------ Provided data ------
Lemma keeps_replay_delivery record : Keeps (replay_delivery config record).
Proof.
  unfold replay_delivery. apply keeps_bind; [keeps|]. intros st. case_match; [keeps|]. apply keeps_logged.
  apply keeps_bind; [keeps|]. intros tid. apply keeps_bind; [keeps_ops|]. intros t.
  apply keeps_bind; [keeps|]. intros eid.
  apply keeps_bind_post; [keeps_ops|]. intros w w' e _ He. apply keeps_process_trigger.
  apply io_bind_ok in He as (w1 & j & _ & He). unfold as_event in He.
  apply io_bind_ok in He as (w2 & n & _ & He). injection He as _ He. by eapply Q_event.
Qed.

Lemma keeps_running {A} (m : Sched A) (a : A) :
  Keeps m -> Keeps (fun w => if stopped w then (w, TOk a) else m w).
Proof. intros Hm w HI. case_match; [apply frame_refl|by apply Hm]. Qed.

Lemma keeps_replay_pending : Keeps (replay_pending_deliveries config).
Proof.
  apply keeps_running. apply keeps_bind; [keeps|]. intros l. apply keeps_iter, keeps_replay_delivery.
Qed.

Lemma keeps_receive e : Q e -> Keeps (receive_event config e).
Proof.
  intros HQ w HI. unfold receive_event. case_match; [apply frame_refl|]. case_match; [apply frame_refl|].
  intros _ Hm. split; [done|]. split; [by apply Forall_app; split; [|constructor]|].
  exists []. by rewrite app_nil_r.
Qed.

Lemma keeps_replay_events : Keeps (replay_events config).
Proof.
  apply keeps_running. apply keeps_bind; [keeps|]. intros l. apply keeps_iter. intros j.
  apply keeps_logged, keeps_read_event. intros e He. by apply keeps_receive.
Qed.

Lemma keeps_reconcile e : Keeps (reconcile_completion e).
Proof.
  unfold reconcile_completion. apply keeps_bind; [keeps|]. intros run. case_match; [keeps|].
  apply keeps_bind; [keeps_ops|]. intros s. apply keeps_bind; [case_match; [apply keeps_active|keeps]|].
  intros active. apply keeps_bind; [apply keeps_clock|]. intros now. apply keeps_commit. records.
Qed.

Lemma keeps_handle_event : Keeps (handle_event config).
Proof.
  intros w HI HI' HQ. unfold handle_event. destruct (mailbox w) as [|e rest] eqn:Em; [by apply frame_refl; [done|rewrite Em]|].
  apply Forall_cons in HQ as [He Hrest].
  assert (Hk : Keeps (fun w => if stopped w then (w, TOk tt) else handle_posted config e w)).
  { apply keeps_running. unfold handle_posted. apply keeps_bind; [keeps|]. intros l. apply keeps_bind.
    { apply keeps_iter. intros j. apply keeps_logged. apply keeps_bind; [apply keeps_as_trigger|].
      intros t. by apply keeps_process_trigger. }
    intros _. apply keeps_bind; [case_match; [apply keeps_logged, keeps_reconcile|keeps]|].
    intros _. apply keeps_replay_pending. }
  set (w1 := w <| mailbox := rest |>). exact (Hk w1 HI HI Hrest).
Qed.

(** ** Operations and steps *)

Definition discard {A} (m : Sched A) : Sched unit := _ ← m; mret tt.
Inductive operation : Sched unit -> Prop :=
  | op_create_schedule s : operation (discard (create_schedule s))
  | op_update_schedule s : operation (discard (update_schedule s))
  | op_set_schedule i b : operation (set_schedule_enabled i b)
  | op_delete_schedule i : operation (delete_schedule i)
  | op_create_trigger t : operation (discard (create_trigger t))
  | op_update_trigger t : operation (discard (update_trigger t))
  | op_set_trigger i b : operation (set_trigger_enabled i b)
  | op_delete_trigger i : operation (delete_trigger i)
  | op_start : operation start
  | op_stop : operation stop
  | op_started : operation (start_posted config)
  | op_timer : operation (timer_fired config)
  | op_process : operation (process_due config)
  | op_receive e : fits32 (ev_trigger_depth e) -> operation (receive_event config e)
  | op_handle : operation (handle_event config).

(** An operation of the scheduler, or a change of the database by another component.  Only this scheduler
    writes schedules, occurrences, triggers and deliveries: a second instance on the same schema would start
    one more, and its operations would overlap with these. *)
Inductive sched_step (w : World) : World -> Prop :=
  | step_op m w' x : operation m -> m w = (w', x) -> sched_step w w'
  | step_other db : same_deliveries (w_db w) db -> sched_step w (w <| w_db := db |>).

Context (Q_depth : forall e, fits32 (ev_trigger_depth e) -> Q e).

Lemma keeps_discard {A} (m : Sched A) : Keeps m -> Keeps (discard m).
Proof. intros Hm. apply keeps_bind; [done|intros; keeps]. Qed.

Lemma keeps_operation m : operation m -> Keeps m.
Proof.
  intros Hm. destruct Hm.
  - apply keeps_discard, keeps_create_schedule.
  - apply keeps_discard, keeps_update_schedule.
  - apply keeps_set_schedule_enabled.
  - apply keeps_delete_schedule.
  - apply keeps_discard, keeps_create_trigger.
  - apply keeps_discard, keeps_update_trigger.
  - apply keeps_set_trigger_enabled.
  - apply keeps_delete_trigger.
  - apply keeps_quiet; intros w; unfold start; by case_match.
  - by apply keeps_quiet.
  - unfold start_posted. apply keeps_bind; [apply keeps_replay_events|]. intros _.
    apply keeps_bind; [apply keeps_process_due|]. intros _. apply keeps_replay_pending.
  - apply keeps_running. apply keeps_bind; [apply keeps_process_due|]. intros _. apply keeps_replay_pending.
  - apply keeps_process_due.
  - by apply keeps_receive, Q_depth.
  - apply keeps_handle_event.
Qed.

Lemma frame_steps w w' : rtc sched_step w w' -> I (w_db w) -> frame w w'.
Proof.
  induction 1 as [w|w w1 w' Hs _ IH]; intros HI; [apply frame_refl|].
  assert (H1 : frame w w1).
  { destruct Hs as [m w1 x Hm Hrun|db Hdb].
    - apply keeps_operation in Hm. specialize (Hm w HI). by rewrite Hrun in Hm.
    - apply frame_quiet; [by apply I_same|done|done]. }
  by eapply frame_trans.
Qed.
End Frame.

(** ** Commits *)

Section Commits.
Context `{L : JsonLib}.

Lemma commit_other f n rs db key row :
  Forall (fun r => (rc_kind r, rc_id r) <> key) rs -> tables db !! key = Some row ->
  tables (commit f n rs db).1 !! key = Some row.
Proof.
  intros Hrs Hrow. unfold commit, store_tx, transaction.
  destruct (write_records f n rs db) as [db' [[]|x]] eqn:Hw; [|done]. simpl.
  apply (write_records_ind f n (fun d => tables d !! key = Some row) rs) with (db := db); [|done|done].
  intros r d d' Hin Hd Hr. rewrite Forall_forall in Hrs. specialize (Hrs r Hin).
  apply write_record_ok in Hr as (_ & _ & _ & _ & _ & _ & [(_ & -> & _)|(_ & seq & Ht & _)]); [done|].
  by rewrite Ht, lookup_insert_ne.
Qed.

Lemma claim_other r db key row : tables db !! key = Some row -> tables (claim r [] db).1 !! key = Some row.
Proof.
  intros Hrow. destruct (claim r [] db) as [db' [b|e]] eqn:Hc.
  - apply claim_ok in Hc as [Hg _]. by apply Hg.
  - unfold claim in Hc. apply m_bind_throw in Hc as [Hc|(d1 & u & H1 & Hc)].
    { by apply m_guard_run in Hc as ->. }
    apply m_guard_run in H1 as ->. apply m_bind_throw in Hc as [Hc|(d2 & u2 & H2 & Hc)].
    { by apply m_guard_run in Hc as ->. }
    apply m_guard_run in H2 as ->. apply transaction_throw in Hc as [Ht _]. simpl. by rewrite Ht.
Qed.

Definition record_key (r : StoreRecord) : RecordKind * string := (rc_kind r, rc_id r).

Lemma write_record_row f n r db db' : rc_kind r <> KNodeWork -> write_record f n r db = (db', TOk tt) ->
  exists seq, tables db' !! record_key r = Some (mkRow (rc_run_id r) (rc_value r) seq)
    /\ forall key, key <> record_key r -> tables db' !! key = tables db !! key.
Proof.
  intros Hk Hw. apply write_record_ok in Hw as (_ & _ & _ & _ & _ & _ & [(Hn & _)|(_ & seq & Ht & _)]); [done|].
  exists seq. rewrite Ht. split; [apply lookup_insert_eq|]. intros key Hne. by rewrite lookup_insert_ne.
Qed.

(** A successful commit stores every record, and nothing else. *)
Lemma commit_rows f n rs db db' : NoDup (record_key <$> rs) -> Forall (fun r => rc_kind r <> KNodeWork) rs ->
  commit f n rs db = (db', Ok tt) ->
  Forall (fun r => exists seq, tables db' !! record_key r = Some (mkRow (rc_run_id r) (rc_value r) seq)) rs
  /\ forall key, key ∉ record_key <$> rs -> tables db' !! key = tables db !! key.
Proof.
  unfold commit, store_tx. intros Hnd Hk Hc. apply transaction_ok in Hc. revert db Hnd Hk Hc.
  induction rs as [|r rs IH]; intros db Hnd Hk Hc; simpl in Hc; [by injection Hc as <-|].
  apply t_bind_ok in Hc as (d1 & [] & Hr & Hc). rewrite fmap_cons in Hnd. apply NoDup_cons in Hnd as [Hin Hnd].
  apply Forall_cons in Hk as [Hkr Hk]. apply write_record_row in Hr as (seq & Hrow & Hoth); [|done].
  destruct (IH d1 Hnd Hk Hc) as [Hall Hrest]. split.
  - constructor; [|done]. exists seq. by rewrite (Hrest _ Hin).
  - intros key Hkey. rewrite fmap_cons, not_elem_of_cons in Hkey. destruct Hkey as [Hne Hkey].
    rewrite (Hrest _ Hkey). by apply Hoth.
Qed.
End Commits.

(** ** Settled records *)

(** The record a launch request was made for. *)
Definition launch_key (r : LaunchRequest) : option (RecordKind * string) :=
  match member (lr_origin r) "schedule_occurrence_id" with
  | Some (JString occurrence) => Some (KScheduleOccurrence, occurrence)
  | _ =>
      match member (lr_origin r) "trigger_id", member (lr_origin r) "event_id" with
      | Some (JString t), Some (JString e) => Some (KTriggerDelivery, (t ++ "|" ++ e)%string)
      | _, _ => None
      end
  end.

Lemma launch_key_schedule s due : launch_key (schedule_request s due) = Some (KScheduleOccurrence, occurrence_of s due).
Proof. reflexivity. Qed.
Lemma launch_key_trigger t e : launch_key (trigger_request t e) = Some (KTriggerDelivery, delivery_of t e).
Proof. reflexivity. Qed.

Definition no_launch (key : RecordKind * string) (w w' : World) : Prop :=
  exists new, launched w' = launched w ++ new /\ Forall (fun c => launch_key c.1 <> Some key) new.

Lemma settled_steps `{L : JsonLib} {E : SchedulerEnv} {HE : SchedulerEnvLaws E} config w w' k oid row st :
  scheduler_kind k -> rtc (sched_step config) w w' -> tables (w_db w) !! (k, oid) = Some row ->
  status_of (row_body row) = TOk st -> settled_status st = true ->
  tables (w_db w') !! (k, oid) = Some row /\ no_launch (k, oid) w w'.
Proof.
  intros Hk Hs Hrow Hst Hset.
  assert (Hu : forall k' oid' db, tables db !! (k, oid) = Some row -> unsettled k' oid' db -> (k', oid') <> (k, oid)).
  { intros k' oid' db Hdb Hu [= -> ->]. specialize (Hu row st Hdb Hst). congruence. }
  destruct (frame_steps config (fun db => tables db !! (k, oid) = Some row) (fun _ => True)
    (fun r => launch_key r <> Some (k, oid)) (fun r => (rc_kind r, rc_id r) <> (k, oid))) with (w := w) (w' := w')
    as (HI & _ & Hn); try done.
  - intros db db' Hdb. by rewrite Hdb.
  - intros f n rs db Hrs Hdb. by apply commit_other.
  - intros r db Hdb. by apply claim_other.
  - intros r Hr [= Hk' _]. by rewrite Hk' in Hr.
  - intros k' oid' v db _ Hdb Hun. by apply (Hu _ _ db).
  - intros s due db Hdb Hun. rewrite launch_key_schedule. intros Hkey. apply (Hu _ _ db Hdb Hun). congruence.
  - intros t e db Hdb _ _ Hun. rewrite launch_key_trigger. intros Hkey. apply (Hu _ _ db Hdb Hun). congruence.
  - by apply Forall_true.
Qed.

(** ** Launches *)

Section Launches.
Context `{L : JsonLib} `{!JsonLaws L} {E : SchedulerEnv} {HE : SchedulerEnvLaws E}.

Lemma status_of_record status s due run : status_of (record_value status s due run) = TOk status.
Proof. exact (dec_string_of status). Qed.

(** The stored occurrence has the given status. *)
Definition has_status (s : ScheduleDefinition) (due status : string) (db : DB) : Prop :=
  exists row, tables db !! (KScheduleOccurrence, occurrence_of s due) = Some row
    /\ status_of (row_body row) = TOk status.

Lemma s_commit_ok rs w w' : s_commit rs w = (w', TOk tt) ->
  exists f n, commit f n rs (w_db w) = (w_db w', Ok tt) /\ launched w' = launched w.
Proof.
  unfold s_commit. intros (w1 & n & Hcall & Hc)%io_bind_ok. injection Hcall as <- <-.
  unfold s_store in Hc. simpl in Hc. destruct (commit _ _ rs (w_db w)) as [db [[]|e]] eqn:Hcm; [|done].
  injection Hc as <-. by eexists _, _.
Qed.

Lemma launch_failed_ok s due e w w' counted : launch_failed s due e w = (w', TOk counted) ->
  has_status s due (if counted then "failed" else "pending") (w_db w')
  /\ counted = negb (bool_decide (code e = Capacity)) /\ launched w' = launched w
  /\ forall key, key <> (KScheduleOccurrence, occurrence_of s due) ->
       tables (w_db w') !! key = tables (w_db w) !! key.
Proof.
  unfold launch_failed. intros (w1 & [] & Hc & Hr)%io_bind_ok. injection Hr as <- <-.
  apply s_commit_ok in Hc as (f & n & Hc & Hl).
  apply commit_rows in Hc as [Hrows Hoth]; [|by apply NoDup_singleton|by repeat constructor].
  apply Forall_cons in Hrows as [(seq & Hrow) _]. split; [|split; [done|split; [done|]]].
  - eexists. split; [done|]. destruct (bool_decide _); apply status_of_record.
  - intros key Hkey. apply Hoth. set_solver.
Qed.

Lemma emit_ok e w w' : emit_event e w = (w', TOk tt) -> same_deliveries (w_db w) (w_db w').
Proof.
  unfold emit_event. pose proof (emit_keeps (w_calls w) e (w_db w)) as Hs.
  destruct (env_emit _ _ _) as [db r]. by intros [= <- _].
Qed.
------
------ Provided data ------
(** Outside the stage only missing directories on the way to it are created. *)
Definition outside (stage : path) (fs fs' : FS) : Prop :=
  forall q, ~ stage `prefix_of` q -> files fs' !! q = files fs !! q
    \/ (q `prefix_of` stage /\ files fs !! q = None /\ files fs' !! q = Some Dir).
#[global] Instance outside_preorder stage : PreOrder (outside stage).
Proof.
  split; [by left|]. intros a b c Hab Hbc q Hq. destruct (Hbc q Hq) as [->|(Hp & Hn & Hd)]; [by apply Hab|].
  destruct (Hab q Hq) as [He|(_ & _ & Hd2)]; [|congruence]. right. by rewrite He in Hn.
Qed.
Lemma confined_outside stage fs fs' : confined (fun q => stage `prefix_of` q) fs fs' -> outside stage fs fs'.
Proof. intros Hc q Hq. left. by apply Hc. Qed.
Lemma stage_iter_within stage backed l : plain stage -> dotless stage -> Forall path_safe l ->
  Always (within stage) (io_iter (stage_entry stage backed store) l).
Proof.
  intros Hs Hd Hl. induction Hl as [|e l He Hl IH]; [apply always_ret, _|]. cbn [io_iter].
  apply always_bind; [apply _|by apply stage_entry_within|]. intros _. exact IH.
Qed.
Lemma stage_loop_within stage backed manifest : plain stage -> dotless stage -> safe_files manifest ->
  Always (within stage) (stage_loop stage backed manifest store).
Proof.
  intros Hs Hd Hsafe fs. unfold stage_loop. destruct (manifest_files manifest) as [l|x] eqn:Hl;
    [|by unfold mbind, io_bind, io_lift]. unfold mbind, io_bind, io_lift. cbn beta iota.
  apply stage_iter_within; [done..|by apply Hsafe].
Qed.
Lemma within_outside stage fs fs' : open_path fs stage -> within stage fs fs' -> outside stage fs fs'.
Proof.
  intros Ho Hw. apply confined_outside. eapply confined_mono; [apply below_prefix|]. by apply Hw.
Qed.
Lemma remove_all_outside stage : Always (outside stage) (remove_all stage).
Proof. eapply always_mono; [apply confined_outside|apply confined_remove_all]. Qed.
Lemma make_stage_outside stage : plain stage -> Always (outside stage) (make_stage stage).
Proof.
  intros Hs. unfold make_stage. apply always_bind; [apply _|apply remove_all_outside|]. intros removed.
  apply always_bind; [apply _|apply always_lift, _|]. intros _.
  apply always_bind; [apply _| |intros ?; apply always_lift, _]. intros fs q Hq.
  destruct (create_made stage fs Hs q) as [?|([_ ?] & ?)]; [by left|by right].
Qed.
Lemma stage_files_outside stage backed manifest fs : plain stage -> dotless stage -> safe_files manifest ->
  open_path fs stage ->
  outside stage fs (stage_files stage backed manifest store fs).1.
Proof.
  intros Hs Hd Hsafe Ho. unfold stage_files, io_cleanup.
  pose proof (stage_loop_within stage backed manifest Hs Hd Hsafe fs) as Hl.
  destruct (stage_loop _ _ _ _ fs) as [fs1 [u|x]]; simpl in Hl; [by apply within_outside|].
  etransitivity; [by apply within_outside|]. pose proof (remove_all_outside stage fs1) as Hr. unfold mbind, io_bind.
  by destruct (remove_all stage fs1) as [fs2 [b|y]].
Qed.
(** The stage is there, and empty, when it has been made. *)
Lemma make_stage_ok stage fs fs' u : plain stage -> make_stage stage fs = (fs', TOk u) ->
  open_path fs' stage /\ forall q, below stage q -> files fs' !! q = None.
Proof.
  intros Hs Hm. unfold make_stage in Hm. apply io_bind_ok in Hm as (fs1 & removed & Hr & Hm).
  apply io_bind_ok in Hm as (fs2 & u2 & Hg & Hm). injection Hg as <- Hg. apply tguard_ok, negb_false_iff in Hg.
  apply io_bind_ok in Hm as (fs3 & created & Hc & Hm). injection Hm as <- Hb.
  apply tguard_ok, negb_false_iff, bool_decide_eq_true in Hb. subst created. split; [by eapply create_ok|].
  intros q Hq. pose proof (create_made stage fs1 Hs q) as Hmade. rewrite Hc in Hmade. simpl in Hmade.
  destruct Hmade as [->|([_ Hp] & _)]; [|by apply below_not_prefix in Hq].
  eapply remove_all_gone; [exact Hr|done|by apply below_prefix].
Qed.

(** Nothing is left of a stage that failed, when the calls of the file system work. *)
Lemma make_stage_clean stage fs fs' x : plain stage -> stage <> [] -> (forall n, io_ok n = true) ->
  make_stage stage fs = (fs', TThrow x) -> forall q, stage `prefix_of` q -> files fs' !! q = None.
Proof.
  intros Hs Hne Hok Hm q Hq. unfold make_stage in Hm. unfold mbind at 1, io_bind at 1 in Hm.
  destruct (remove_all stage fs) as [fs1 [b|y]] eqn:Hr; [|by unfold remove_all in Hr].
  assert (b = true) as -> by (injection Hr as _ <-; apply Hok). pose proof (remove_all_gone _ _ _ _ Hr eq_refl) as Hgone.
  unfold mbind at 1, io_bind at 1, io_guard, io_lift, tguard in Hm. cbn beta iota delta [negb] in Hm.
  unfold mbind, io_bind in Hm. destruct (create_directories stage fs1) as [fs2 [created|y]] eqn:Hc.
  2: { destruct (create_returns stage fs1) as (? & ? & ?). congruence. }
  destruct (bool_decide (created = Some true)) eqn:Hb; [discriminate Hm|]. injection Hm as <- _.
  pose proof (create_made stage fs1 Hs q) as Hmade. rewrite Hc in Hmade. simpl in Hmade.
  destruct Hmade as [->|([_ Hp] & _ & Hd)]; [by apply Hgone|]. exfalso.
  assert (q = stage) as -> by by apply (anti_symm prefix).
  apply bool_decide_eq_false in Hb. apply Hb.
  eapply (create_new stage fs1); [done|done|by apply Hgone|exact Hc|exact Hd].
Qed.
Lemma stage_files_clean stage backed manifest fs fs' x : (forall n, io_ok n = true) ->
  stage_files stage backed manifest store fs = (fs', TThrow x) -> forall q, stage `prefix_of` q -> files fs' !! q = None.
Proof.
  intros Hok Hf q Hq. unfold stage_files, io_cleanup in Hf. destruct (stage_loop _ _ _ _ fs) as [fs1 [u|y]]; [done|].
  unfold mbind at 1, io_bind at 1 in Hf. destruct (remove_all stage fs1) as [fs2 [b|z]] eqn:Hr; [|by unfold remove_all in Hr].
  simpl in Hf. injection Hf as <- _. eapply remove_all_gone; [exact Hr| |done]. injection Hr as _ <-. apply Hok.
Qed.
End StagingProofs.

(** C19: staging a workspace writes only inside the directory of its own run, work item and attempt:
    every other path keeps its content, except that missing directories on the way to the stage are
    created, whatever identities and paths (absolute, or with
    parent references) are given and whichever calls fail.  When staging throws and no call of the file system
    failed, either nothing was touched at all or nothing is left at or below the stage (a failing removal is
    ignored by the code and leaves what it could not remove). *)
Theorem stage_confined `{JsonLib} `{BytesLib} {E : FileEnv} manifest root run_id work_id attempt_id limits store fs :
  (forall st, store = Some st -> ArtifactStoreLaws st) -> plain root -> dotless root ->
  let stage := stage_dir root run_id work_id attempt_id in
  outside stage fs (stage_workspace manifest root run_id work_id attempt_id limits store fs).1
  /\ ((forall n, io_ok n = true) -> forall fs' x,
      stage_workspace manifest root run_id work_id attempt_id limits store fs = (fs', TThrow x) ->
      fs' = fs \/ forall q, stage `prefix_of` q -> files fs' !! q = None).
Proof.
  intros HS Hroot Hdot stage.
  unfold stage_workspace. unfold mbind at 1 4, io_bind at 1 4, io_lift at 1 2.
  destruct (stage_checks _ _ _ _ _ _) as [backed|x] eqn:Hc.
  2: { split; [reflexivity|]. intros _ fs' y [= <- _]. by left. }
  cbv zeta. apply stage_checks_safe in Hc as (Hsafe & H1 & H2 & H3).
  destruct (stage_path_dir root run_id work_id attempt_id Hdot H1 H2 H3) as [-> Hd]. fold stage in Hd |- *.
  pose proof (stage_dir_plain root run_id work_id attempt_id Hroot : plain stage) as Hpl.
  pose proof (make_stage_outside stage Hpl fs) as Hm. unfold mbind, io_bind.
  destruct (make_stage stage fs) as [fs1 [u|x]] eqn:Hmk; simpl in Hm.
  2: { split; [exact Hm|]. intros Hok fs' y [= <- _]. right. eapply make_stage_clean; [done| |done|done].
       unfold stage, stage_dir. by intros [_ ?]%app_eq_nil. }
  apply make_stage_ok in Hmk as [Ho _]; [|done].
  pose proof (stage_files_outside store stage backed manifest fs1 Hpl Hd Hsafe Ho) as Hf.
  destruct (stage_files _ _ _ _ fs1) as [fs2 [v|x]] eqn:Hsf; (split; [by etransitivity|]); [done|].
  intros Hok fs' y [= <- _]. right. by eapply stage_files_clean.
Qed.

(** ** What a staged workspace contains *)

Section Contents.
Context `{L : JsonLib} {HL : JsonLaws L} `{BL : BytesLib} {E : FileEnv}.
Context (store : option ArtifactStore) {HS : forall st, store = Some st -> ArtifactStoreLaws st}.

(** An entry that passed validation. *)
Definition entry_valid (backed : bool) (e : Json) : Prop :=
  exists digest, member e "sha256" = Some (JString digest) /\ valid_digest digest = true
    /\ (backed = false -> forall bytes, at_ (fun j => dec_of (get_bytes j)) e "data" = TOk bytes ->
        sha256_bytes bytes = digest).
------
# Action item:
Of the lines above, extract only those from the line with "Lemma keeps_replay_delivery record" to the line with "Sched A) (a", both included, exactly as written.

# Written response:
Lemma keeps_replay_delivery record : Keeps (replay_delivery config record).
Proof.
  unfold replay_delivery. apply keeps_bind; [keeps|]. intros st. case_match; [keeps|]. apply keeps_logged.
  apply keeps_bind; [keeps|]. intros tid. apply keeps_bind; [keeps_ops|]. intros t.
  apply keeps_bind; [keeps|]. intros eid.
  apply keeps_bind_post; [keeps_ops|]. intros w w' e _ He. apply keeps_process_trigger.
  apply io_bind_ok in He as (w1 & j & _ & He). unfold as_event in He.
  apply io_bind_ok in He as (w2 & n & _ & He). injection He as _ He. by eapply Q_event.
Qed.

Lemma keeps_running {A} (m : Sched A) (a : A) :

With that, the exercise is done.